Output exactly the lines below, starting with the line that has "(** *** Private functions *)" and going on through the line that has "#[local] Hint Resolve mod16 : core.", both included, and no other lines.

*** Opening Supplied material ***

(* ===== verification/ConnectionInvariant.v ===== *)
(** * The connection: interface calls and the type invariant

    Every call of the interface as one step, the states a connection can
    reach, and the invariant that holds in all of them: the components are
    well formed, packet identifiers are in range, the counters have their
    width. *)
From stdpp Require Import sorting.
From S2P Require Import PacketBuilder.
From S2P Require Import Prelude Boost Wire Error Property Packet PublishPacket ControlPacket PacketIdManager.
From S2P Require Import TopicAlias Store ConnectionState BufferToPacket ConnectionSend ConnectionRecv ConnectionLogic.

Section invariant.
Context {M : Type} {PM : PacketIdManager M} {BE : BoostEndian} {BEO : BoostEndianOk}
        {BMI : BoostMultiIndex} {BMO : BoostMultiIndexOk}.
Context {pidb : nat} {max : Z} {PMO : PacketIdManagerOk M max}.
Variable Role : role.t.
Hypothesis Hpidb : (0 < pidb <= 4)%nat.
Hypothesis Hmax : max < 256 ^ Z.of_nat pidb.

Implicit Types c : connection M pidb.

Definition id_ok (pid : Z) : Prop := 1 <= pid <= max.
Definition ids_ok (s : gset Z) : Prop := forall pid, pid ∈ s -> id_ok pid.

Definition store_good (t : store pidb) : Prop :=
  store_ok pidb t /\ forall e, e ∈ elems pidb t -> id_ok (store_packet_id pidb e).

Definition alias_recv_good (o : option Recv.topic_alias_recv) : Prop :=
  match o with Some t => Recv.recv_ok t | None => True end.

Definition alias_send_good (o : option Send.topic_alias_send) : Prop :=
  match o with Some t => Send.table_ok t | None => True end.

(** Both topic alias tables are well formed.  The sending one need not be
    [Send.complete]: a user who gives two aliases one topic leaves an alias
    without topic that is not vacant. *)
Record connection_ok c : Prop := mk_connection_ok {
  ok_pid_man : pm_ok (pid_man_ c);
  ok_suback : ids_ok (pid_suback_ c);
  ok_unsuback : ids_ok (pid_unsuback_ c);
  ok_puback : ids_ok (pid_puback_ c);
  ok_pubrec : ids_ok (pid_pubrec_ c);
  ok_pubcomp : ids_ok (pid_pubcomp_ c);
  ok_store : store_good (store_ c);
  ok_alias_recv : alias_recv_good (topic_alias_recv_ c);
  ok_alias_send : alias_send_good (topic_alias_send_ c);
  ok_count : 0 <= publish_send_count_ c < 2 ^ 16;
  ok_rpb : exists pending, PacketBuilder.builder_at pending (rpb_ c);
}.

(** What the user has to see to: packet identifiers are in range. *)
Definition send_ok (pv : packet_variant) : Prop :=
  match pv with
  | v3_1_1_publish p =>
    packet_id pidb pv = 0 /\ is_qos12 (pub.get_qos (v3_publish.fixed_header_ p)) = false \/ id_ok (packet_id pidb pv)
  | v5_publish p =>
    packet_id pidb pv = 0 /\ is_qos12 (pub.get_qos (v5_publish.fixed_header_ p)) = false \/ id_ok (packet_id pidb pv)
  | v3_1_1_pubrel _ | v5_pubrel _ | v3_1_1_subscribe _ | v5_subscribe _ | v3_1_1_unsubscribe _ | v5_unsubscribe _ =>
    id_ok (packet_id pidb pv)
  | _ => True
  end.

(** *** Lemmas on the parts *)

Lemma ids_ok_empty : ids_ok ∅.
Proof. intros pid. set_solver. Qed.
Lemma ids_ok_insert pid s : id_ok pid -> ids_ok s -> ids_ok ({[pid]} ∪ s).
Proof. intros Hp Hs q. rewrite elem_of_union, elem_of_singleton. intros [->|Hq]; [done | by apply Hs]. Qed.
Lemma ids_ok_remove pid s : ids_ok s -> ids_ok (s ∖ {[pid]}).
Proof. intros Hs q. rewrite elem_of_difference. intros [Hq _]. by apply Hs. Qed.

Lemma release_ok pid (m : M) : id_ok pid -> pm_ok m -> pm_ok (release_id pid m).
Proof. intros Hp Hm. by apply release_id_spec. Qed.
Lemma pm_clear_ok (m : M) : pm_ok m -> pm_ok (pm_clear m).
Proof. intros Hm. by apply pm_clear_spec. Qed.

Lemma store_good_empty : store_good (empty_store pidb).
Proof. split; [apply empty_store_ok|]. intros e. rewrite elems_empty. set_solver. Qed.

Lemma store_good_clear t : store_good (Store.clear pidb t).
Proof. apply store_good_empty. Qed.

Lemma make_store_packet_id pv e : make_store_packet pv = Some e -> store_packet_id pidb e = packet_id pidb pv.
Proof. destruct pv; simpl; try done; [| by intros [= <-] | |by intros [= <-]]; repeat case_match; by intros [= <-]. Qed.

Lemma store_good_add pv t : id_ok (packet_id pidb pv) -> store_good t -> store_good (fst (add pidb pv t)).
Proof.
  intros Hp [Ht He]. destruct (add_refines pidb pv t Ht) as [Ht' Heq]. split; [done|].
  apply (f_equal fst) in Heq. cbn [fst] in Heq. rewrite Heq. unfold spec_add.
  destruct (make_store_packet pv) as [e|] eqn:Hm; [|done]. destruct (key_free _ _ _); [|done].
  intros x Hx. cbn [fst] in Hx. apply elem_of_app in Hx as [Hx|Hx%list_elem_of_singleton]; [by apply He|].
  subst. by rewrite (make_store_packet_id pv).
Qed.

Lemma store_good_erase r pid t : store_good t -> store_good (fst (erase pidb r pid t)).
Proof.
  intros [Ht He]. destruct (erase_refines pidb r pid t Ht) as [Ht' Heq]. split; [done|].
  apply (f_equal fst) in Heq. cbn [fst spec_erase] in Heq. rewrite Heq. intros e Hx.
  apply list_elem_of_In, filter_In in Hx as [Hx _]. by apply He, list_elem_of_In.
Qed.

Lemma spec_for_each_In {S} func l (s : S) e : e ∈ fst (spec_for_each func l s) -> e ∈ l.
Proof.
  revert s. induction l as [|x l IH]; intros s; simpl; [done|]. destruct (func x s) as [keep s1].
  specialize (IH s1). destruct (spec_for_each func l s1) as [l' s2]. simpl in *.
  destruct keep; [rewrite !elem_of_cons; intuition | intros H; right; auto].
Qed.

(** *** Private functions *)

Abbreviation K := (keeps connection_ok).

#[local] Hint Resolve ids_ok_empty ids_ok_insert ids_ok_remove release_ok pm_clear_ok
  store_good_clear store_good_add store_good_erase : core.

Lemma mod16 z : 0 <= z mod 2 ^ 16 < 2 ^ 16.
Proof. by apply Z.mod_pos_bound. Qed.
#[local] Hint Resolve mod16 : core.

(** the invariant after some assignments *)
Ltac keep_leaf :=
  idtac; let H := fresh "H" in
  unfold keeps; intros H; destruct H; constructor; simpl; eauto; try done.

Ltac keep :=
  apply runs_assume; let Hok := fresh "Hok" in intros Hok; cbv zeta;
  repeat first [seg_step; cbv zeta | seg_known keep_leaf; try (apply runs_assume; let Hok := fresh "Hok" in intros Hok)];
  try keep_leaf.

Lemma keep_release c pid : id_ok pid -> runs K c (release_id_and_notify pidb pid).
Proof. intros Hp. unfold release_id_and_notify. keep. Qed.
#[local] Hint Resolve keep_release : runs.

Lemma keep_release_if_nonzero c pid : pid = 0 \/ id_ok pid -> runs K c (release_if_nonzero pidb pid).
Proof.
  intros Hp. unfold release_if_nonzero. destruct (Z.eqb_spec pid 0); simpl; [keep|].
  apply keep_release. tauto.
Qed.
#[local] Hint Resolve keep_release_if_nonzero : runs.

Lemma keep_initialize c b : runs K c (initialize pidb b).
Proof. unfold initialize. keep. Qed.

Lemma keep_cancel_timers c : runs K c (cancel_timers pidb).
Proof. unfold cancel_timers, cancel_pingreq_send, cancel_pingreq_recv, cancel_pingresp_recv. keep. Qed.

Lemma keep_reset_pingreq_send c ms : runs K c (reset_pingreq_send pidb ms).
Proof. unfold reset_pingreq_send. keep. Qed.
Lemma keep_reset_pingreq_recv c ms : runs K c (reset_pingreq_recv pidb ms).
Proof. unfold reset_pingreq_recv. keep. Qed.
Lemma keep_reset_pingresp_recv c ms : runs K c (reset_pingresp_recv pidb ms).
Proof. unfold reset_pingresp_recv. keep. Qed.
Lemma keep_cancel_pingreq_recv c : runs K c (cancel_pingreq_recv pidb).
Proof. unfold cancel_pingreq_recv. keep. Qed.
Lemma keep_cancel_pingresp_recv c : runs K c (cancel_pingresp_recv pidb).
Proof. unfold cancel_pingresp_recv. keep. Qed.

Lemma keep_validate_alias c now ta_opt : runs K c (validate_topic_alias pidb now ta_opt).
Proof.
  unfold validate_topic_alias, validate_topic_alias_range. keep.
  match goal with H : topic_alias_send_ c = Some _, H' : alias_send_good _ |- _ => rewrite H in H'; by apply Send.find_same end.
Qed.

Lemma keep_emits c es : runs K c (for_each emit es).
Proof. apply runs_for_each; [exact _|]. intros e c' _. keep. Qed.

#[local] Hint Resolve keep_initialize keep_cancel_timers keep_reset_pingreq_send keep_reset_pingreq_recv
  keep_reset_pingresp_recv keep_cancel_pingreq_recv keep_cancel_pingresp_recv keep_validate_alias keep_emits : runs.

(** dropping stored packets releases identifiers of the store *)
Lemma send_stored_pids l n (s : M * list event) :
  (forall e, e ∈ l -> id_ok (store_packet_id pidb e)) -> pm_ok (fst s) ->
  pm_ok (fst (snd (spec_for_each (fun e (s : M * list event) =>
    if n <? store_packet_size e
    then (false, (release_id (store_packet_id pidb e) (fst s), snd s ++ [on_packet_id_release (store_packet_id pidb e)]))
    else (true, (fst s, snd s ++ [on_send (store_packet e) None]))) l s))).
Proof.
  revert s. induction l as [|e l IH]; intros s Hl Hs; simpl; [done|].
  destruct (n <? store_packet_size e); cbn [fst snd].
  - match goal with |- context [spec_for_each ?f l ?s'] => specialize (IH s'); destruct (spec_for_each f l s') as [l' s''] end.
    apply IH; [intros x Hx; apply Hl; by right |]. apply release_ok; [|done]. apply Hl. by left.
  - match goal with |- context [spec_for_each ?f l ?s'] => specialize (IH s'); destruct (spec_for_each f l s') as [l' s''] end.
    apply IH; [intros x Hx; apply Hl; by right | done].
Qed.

*** Closing Supplied material ***

• Exercise solution:
(** *** Private functions *)

Abbreviation K := (keeps connection_ok).

#[local] Hint Resolve ids_ok_empty ids_ok_insert ids_ok_remove release_ok pm_clear_ok
  store_good_clear store_good_add store_good_erase : core.

Lemma mod16 z : 0 <= z mod 2 ^ 16 < 2 ^ 16.
Proof. by apply Z.mod_pos_bound. Qed.
#[local] Hint Resolve mod16 : core.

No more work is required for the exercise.